» Record set:
────────────────────────────────────────

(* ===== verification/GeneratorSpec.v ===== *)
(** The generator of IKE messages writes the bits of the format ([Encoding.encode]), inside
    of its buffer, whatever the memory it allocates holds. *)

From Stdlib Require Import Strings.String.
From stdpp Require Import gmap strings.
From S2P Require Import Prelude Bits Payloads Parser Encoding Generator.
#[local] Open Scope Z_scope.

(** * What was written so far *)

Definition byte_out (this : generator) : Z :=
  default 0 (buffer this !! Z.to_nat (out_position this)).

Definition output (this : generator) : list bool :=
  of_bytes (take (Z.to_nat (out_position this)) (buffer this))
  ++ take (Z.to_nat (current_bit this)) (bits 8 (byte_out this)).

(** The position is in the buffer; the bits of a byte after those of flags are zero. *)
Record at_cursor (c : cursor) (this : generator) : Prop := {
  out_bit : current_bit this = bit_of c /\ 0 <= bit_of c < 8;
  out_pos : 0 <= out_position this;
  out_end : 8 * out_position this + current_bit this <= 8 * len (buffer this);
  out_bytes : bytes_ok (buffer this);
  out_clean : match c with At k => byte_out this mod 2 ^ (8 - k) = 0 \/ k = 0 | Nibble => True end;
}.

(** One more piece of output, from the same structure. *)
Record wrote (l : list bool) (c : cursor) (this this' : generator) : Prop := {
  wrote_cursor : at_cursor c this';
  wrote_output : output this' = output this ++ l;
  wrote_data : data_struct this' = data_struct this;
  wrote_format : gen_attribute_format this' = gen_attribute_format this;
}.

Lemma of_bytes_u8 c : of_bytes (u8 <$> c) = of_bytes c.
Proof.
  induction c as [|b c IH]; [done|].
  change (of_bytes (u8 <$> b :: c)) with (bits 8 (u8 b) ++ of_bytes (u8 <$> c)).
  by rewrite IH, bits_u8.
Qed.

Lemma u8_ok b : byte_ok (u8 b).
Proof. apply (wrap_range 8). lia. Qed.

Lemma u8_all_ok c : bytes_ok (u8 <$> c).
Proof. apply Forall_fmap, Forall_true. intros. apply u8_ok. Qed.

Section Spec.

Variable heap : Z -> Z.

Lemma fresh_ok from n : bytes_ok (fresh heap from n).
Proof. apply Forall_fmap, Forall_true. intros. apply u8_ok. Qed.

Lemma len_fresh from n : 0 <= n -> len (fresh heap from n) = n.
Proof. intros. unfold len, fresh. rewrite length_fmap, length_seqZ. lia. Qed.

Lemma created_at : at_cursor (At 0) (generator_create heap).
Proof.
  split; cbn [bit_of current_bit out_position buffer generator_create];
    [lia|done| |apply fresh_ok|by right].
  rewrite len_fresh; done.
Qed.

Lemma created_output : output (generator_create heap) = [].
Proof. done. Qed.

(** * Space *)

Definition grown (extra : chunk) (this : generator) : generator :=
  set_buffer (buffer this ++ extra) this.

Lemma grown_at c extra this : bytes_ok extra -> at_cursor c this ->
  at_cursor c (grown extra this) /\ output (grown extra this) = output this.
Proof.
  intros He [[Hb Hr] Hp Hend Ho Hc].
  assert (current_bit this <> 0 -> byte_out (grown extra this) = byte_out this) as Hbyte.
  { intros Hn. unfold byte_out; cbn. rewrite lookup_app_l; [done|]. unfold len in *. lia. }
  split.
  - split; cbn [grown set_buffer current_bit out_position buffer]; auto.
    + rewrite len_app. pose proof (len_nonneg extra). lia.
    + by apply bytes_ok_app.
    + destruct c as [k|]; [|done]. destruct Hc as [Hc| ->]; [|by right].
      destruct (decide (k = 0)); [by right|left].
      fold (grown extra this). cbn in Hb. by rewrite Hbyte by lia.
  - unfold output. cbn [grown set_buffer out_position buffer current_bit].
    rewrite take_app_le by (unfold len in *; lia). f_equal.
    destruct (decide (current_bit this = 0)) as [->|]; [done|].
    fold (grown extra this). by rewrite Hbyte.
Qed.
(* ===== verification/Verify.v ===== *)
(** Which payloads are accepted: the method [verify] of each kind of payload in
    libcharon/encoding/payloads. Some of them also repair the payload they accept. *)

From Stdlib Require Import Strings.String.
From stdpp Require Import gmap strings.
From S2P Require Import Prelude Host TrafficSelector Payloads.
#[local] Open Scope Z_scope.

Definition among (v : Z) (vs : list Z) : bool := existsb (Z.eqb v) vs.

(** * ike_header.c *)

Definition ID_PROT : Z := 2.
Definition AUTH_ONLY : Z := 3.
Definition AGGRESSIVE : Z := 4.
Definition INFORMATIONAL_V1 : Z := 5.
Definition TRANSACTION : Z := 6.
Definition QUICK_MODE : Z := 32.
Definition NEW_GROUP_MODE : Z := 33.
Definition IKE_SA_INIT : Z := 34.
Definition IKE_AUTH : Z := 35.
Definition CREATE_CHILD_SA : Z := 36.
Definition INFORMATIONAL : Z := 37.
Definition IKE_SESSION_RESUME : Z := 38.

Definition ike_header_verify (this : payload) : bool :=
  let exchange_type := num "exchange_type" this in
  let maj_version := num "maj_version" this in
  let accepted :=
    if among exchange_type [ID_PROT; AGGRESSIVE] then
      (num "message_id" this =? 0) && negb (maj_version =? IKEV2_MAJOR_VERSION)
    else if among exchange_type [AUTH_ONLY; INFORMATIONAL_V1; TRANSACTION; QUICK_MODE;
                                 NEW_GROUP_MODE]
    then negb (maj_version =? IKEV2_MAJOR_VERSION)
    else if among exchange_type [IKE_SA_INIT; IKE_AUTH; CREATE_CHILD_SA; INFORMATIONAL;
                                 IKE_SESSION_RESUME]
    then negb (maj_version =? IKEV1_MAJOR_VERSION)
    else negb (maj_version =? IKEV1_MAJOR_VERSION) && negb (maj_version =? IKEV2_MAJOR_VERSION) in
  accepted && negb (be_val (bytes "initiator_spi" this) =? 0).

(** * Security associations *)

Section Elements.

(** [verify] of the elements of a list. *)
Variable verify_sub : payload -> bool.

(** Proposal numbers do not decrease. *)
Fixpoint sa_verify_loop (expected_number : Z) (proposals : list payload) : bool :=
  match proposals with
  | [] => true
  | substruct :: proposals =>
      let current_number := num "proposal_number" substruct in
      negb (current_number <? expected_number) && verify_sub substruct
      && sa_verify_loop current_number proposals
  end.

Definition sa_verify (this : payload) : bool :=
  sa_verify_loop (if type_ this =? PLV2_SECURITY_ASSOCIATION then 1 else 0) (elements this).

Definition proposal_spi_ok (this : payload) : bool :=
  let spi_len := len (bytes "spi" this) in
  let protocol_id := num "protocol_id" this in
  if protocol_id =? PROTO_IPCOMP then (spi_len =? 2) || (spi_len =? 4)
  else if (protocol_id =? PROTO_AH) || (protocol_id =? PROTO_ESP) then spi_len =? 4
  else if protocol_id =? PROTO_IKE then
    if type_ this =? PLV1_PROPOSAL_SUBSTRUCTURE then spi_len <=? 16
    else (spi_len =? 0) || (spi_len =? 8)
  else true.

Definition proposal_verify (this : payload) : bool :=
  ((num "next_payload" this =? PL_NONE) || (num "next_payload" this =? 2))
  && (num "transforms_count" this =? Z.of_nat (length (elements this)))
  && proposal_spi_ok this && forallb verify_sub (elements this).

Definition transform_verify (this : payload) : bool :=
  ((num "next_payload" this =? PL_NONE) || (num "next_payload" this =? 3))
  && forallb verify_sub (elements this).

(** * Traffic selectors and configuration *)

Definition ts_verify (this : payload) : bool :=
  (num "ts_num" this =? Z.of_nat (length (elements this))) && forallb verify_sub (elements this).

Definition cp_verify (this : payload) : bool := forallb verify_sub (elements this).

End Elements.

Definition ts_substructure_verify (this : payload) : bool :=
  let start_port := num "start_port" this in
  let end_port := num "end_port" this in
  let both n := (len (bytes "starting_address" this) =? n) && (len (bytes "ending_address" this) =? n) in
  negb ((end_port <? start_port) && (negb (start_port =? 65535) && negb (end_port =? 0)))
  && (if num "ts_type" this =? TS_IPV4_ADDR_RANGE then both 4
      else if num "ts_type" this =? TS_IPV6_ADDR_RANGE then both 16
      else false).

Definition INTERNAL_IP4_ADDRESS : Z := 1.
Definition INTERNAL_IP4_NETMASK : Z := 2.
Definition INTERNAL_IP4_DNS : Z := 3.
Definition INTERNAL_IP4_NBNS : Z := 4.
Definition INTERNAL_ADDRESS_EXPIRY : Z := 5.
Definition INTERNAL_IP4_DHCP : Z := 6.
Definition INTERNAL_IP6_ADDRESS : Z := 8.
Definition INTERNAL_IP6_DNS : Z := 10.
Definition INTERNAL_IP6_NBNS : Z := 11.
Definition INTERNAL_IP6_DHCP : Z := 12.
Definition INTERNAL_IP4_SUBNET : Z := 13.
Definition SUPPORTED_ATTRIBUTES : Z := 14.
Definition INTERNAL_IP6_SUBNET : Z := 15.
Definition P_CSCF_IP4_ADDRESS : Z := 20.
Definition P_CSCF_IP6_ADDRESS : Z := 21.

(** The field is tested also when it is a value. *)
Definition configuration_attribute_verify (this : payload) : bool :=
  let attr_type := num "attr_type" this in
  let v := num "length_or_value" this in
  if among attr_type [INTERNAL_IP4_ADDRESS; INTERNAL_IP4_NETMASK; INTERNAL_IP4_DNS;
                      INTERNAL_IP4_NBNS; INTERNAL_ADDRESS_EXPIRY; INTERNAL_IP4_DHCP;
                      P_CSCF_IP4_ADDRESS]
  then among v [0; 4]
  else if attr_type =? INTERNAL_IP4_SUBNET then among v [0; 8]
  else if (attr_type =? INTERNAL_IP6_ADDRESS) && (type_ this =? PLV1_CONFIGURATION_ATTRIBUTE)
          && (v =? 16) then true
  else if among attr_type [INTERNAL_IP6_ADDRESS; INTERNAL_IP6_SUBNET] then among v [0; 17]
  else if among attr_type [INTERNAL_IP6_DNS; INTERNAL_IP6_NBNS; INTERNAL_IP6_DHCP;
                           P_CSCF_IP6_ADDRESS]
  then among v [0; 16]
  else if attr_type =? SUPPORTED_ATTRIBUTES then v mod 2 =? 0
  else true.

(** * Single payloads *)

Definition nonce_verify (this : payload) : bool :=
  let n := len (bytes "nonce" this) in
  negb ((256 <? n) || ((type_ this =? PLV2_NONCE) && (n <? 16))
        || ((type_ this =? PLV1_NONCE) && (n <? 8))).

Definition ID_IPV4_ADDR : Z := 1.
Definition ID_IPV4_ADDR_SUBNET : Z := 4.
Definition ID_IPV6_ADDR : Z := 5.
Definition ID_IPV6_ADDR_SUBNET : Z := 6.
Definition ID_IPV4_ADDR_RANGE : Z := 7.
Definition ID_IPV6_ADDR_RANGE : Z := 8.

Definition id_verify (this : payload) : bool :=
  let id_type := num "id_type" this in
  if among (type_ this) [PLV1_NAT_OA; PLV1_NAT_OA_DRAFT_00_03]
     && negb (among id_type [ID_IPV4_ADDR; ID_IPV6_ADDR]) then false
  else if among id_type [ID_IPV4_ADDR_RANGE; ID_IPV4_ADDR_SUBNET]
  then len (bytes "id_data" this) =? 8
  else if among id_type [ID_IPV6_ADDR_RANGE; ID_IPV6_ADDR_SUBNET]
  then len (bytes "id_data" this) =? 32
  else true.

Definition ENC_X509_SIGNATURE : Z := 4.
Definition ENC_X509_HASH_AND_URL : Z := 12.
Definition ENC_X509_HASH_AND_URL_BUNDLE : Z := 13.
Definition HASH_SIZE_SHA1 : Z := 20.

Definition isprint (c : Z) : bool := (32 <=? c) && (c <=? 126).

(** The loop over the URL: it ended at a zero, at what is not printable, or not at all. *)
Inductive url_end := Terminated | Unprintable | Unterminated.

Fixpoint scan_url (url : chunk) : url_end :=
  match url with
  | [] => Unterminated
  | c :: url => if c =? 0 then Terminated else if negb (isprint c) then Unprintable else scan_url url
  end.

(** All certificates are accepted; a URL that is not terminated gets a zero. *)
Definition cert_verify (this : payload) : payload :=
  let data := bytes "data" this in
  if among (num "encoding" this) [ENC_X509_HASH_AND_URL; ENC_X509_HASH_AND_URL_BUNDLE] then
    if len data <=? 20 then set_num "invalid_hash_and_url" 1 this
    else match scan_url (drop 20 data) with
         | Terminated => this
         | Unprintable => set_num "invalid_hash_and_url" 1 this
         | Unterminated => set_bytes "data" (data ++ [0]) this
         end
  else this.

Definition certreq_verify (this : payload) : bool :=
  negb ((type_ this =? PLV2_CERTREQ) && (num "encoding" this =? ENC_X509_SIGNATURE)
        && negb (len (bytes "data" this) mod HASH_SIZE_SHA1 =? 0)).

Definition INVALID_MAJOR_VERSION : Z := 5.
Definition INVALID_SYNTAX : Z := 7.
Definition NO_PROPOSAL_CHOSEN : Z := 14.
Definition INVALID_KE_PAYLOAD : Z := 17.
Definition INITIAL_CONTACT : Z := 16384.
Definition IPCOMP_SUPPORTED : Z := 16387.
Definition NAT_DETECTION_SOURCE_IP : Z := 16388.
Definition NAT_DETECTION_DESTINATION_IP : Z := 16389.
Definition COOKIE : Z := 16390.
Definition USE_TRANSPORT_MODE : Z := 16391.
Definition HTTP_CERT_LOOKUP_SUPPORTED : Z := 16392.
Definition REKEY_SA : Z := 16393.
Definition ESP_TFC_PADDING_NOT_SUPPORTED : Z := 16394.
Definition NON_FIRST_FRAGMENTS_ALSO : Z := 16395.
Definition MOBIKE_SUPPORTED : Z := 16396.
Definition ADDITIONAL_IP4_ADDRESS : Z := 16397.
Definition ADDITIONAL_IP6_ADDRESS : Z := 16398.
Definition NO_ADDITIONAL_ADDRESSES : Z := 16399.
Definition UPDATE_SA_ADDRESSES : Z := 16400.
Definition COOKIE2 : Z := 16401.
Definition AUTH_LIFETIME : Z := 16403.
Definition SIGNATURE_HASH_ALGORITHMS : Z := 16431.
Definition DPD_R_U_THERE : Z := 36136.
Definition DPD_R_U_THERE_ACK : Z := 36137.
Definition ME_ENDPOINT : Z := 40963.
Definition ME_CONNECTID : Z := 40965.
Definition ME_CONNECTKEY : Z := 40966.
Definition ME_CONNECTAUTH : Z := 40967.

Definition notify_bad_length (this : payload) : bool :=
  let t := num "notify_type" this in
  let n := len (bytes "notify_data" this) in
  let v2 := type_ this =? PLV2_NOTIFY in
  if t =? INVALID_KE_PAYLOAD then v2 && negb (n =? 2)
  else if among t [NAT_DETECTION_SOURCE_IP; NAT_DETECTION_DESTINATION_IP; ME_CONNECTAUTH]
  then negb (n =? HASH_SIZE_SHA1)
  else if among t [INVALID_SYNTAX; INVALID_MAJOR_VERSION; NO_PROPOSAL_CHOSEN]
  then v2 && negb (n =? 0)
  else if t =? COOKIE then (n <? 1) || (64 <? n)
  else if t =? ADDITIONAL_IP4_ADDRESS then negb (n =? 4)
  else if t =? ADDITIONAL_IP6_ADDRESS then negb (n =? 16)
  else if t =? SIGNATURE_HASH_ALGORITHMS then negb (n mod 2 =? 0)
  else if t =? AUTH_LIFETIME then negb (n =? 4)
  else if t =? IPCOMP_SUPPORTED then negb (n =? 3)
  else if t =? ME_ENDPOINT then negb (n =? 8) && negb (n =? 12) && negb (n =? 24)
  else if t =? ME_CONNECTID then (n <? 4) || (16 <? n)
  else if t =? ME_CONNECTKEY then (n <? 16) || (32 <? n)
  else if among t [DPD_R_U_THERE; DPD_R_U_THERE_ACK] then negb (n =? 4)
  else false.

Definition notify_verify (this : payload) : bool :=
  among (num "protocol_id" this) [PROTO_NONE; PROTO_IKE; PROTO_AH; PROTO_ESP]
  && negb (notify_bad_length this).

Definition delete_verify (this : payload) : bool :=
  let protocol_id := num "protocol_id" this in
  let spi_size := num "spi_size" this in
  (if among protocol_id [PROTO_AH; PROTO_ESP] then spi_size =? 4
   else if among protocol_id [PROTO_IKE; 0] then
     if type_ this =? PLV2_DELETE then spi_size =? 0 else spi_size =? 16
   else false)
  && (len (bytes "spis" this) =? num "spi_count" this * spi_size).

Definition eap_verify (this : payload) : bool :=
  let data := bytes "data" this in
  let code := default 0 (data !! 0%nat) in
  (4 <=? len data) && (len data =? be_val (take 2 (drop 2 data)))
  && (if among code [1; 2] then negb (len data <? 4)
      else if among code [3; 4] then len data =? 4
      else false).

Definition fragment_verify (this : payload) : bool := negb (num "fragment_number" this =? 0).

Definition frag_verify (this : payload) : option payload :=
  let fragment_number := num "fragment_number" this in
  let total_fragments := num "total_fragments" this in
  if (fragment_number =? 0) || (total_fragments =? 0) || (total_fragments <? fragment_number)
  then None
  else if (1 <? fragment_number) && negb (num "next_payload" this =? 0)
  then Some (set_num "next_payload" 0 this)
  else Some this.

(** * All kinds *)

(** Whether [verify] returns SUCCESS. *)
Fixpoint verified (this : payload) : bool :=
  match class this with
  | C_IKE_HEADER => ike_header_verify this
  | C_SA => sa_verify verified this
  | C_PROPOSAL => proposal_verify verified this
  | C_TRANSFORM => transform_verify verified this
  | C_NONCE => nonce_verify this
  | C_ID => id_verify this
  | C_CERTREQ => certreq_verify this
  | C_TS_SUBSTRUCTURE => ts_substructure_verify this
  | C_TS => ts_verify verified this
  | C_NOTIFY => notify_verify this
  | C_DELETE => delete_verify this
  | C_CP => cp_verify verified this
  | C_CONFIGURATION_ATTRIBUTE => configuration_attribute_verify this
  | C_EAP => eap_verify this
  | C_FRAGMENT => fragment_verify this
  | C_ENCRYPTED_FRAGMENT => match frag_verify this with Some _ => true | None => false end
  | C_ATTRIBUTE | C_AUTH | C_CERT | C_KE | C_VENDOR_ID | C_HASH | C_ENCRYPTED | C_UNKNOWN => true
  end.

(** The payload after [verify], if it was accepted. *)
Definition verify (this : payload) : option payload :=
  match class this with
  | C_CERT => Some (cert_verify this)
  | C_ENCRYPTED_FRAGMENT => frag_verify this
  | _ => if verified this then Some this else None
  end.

────────────────────────────────────────

Across the data, find each line that has "option" in it and copy that line.

Definition frag_verify (this : payload) : option payload :=
Definition verify (this : payload) : option payload :=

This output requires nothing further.